Ectopic expression of cytosolic DHODH uncouples de novo pyrimidine biosynthesis from mitochondrial electron transport.

Dihydroorotate dehydrogenase is a rate-limiting enzyme of de novo pyrimidine synthesis. In most eukaryotes, this enzyme is bound to the inner mitochondrial membrane, where it couples orotate synthesis to ubiquinone reduction. As ubiquinone must be regenerated by respiratory complex III, pyrimidine biosynthesis and cellular respiration are tightly coupled.
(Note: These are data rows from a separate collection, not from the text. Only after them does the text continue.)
(* ===== verification/MarshallerCorrect.v ===== *)
(** The marshaller's text, read the way HAProxy reads it, sends every
    connection to the servers of its route. *)
From Stdlib Require Import Ascii.
From S2P Require Import Prelude Sorting GoStrings RoutingTable HAProxyConfig Config HAProxyReader Marshaller.
#[local] Open Scope Z_scope.

(** * Texts without surprises *)

(** The instance ids and paths the marshaller writes are plain words. *)
Definition plain_tls (tls : BackendTLSConfig) : Prop :=
  tls_Enabled tls = true →
  plain (tls_CACertificatePath tls) = true ∧
  (tls_ClientCertAndKeyPath tls = "" ∨ plain (tls_ClientCertAndKeyPath tls) = true).
Definition plain_instances (conf : HAProxyConfig) : Prop :=
  ∀ p h bs s, config_lookup conf p h = Some bs → s ∈ bs → 0 < bk_TLSPort s →
    plain (bk_InstanceID s) = true.

Lemma dns_char_plain c : dns_char c = true → plain_char c = true.
Proof. by destruct c as [[] [] [] [] [] [] [] []]. Qed.
Lemma dec_char_plain c : is_dec_char c = true → plain_char c = true.
Proof. by destruct c as [[] [] [] [] [] [] [] []]. Qed.

Lemma dns_name_plain s : isValidDNSName s = true → plain s = true.
Proof.
  intros Hv. unfold plain. apply andb_true_iff. split.
  - apply bool_decide_eq_true. by apply isValidDNSName_nonempty.
  - eapply str_forall_impl; [apply dns_char_plain|]. by apply isValidDNSName_chars.
Qed.
Lemma Sprintf_d_plain z : plain (Sprintf_d z) = true.
Proof.
  unfold plain. apply andb_true_iff. split.
  - apply bool_decide_eq_true, Sprintf_d_nonempty.
  - eapply str_forall_impl; [apply dec_char_plain|]. apply Sprintf_d_dec.
Qed.
Lemma plain_forall s : plain s = true → str_forall plain_char s = true.
Proof. unfold plain. intros. by bool_simpl. Qed.
Lemma plain_app s1 s2 : plain s1 = true → plain s2 = true → plain (s1 +:+ s2) = true.
Proof.
  unfold plain. intros. bool_simpl. apply andb_true_iff. rewrite str_forall_app.
  split; [apply bool_decide_eq_true; by destruct s1|by apply andb_true_iff].
Qed.
Lemma plain_intro s : s ≠ "" → str_forall plain_char s = true → plain s = true.
Proof. intros. unfold plain. by rewrite bool_decide_true. Qed.

Create HintDb plain.
#[local] Hint Resolve dns_name_plain Sprintf_d_plain plain_forall : plain.
(** A word, or a list of words, made of literals and of words the hints cover. *)
Ltac plain_word :=
  first
    [ solve [auto with plain]
    | apply plain_intro; [discriminate|]; simpl; rewrite ?str_forall_app; simpl;
      repeat (apply andb_true_iff; split); solve [auto with plain]
    | apply plain_app; plain_word ].
Ltac solve_plain :=
  simpl; repeat (apply List.Forall_cons || apply List.Forall_nil);
  try plain_word.

(** A list of explicit lines. *)
Ltac solve_good :=
  repeat (apply List.Forall_cons || apply List.Forall_nil);
  (split; [by auto|solve_plain]).

Section correct.
Context (conf : HAProxyConfig) (tls : BackendTLSConfig).
Context (Hwf : wf_config conf) (Hinst : plain_instances conf) (Htls : plain_tls tls).

Definition good_line (l : line) : Prop :=
  (l.1 = "" ∨ l.1 = "  ") ∧ Forall (λ w, plain w = true) l.2.

Lemma hostname_good p h : is_Some (config_lookup conf p h) → h = "" ∨ plain h = true.
Proof. intros [bs Hbs]. destruct (wf_hostname _ Hwf _ _ _ Hbs); auto with plain. Qed.

Lemma backendCfgName_plain p h : h = "" ∨ plain h = true → plain (backendCfgName p h) = true.
Proof.
  intros Hh. unfold backendCfgName. case_bool_decide; [solve_plain|].
  destruct Hh; [done|]. solve_plain.
Qed.

Lemma server_words_plain p h bs s ws :
  config_lookup conf p h = Some bs → s ∈ bs → server_words tls s = Some ws →
  Forall (λ w, plain w = true) ws.
Proof.
  intros Hbs Hs. destruct (wf_servers _ Hwf _ _ _ Hbs) as [_ Hv].
  rewrite Forall_forall in Hv. specialize (Hv s Hs). unfold valid_backend in Hv. bool_simpl.
  unfold server_words.
  destruct (0 <? bk_TLSPort s) eqn:Ht; simpl; [|intros; simplify_eq; solve_plain].
  destruct (tls_Enabled tls) eqn:He; simpl; [|done]. intros; simplify_eq. bool_simpl.
  destruct (Htls He) as [Hca Hcrt]. pose proof (Hinst _ _ _ _ Hbs Hs Ht).
  solve_plain. destruct (bool_decide (tls_ClientCertAndKeyPath tls ≠ "")) eqn:Hc; [|constructor].
  bool_simpl. destruct Hcrt; [done|]. solve_plain.
Qed.

Lemma server_lines_good p h bs :
  config_lookup conf p h = Some bs → Forall good_line (server_lines tls bs).
Proof.
  intros Hbs. unfold server_lines. apply Forall_fmap, Forall_forall. intros ws Hws.
  apply list_elem_of_omap in Hws as (s & Hs & Hws). split; [by right|].
  by eapply server_words_plain.
Qed.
Consequently, inhibition of respiration suppresses DNA synthesis and cell proliferation. Here we show that expression of the Saccharomyces cerevisiae URA1 gene (ScURA) in mammalian cells uncouples pyrimidine biosynthesis from mitochondrial electron transport. ScURA forms a homodimer in the cytosol that uses fumarate as an electron acceptor instead of ubiquinone, enabling respiration-independent pyrimidine biosynthesis. Cells expressing ScURA are resistant to drugs that inhibit complex III and the mitochondrial ribosome. Additionally, ScURA enables growth of mitochondrial-DNA-lacking ρ(0) cells in uridine-deficient medium and ameliorates the phenotype of cellular models of mitochondrial diseases. Overall, this genetic tool uncovers the contribution of pyrimidine biosynthesis to the phenotypes arising from electron transport chain defects.